_Exercise requirements_
Of all the lines below, return only those starting with the line holding "(** ** The reference faults *)" and going on through the line holding "Definition reference_stimulus (fault_key", exactly as written.

_Supplied data_
+++

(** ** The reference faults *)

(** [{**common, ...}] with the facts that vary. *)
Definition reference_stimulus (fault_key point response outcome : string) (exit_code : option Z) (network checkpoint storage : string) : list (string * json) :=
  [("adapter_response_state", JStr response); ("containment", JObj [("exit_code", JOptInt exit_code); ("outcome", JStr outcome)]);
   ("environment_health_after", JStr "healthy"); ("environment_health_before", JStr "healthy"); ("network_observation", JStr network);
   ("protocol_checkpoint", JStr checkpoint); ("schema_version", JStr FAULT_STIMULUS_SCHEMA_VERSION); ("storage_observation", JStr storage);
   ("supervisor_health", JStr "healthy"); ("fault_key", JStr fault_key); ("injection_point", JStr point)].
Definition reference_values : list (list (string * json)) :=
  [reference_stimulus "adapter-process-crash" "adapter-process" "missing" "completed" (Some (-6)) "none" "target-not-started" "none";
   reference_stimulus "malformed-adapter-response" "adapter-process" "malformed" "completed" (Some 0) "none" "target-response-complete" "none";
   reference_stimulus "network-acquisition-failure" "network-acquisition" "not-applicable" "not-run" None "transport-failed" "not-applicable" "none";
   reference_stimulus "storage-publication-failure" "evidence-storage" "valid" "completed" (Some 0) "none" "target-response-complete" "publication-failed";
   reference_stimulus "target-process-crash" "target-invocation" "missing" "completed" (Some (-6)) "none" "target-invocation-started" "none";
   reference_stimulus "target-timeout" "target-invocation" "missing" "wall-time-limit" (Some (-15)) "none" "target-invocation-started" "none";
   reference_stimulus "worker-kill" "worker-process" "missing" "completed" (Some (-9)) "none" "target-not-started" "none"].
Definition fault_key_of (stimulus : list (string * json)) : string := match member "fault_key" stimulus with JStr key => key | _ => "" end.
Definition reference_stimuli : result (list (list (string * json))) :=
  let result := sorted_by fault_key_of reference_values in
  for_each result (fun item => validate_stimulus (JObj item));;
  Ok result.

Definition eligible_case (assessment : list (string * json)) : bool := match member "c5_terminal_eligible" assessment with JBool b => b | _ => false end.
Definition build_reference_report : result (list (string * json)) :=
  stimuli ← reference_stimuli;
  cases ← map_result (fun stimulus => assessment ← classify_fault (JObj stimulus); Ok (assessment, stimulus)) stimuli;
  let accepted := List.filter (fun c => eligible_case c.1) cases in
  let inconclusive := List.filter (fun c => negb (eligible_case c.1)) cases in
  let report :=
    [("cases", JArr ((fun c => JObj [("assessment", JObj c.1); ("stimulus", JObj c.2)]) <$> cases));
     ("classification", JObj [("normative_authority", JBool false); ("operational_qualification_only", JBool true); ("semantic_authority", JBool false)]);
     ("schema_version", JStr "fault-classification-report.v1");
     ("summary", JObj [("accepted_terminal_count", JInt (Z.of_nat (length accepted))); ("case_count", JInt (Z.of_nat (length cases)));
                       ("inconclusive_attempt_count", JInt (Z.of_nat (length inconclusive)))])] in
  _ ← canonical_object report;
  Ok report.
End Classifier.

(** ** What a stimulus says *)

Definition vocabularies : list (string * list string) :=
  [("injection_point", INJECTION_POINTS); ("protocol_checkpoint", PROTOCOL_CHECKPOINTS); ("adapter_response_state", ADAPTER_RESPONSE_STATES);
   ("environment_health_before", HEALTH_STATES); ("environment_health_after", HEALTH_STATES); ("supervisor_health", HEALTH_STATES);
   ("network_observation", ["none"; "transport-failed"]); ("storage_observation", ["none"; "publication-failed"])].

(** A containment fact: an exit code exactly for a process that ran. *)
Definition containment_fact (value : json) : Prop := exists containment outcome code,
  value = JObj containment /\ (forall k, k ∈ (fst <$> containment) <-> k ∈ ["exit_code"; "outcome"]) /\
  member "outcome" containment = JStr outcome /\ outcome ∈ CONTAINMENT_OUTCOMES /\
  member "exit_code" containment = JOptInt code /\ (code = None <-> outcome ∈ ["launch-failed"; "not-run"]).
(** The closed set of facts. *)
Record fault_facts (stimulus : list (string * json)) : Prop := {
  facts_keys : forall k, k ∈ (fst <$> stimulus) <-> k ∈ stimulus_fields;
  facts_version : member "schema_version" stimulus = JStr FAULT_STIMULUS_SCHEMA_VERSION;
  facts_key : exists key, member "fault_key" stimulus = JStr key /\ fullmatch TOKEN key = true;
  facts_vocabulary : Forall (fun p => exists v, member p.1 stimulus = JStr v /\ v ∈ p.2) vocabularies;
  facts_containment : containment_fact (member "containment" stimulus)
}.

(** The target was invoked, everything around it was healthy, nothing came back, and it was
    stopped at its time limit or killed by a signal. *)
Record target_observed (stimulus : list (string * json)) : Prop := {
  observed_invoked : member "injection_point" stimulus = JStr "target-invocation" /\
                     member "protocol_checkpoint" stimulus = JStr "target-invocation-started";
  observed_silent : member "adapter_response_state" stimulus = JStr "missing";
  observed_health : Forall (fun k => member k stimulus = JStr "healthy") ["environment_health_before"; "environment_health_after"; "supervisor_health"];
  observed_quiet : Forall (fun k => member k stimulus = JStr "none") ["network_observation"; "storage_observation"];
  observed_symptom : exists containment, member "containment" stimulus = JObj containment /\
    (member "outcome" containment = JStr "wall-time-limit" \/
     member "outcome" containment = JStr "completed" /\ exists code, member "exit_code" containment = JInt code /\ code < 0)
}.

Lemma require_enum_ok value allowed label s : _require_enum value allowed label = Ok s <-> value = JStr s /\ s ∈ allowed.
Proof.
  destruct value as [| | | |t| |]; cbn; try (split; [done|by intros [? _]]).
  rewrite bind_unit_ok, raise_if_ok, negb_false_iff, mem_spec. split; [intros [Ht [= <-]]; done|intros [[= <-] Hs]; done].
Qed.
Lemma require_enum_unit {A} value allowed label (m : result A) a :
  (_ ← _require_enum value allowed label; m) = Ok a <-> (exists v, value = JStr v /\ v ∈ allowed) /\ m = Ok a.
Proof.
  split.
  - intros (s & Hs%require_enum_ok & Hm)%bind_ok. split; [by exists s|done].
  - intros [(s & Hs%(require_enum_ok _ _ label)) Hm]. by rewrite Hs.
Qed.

+++

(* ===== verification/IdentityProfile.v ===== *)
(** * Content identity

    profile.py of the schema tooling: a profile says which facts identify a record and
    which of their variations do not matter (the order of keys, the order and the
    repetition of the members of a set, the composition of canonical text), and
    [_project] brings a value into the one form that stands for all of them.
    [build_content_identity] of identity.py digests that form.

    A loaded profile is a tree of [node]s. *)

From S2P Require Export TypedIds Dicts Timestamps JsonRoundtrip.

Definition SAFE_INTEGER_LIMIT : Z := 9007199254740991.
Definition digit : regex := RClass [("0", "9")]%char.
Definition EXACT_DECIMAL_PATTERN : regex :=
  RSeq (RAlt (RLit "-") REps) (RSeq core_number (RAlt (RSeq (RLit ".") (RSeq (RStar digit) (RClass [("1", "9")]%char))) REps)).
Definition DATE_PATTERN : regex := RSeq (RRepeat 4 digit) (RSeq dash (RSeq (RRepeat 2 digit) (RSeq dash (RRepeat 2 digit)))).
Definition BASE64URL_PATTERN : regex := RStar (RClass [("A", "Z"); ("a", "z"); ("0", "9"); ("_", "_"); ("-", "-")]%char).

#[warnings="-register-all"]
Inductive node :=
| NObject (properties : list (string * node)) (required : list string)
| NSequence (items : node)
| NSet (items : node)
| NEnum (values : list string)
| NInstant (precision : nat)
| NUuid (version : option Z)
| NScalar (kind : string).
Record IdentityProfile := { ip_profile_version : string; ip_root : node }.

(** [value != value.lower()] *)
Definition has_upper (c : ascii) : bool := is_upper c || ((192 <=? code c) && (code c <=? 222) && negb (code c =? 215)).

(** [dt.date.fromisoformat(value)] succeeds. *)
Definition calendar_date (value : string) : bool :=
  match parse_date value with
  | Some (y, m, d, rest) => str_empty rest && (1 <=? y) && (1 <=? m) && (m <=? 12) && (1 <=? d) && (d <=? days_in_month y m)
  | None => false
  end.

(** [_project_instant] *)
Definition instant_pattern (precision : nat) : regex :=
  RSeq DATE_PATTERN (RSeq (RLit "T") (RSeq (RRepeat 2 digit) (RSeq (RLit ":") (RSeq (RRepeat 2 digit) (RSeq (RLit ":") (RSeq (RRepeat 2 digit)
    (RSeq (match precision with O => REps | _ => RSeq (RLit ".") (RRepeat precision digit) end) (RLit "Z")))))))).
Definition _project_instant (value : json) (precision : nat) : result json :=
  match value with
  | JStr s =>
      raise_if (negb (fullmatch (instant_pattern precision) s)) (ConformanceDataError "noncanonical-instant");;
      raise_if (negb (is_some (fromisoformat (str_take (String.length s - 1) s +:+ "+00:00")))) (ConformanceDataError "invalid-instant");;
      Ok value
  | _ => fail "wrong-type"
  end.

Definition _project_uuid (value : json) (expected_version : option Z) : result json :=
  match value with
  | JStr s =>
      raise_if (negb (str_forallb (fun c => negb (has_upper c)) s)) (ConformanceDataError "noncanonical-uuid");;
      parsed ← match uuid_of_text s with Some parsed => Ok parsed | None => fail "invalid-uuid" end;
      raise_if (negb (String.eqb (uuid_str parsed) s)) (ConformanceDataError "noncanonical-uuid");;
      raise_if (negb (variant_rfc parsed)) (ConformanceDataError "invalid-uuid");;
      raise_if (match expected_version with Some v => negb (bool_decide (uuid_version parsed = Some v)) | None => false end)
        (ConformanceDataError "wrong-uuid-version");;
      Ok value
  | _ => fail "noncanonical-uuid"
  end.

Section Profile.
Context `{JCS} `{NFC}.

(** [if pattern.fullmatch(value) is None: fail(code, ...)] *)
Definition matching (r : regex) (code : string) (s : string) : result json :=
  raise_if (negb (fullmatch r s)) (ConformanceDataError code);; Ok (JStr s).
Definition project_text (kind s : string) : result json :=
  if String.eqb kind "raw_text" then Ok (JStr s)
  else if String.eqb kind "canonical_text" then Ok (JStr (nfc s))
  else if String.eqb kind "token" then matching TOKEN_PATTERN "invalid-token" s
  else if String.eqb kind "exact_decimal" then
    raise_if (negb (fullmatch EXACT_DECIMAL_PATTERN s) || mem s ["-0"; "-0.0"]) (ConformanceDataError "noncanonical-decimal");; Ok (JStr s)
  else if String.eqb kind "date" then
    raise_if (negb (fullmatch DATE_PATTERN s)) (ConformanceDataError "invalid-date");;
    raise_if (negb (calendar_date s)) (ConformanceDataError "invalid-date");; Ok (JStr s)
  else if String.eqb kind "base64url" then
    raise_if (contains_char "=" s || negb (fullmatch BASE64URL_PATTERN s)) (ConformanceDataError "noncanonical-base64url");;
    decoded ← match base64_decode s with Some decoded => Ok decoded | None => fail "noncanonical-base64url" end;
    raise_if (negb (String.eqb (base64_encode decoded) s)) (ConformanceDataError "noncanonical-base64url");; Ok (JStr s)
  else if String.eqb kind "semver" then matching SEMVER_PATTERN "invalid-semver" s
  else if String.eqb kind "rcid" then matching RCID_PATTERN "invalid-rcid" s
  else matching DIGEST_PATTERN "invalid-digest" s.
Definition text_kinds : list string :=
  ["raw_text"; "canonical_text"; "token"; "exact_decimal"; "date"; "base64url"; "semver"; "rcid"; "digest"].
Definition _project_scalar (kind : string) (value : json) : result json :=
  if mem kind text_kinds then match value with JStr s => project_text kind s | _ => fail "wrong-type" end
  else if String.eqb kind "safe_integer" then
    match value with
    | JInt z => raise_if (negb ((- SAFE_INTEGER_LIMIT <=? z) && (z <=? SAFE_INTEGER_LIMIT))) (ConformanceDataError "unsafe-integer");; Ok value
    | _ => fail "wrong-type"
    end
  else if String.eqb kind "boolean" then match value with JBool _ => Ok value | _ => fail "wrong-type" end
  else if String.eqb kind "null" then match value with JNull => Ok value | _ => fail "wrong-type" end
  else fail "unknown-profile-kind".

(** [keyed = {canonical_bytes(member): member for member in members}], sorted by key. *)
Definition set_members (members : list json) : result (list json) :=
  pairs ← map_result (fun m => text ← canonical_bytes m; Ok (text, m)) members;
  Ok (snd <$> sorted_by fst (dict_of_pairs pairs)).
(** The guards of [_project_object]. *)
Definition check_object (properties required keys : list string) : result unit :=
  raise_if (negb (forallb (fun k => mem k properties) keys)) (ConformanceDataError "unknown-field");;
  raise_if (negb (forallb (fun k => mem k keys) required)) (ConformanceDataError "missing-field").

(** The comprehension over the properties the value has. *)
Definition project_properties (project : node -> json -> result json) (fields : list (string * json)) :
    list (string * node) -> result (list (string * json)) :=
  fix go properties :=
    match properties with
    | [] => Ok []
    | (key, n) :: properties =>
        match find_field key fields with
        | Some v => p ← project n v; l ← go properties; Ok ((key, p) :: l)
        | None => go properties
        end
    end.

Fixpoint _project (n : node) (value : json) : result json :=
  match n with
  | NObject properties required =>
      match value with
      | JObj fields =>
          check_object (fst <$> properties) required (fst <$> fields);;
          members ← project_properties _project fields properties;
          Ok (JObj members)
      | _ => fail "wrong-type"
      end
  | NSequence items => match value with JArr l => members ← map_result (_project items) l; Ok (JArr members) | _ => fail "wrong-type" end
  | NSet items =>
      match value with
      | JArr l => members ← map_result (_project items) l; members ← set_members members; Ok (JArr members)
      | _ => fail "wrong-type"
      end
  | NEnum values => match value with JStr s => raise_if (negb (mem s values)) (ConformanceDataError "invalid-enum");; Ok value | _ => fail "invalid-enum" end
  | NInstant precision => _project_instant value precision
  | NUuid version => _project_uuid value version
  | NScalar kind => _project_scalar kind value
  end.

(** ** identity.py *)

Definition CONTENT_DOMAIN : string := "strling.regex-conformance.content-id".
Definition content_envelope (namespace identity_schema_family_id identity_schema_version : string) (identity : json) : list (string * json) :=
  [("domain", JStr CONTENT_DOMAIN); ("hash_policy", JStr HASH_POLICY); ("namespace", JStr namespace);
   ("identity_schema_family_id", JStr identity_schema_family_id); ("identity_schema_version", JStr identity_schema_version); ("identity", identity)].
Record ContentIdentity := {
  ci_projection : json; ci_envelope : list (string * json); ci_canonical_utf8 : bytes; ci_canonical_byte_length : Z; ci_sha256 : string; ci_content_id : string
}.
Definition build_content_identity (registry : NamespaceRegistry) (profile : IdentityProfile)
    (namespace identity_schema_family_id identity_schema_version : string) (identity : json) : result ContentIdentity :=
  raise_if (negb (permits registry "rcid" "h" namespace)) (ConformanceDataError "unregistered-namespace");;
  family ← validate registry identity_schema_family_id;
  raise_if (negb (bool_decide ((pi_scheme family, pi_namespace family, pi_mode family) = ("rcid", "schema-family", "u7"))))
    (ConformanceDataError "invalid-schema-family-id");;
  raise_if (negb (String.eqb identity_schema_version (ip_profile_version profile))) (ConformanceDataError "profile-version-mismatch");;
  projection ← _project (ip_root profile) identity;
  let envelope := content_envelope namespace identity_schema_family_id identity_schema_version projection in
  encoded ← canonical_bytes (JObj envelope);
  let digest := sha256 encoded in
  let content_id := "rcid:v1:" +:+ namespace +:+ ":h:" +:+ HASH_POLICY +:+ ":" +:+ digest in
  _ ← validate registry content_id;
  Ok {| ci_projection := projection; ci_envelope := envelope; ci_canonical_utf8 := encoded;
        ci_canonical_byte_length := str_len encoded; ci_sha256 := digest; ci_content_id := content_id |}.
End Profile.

+++

_Expected answer_
(** ** The reference faults *)

(** [{**common, ...}] with the facts that vary. *)
Definition reference_stimulus (fault_key point response outcome : string) (exit_code : option Z) (network checkpoint storage : string) : list (string * json) :=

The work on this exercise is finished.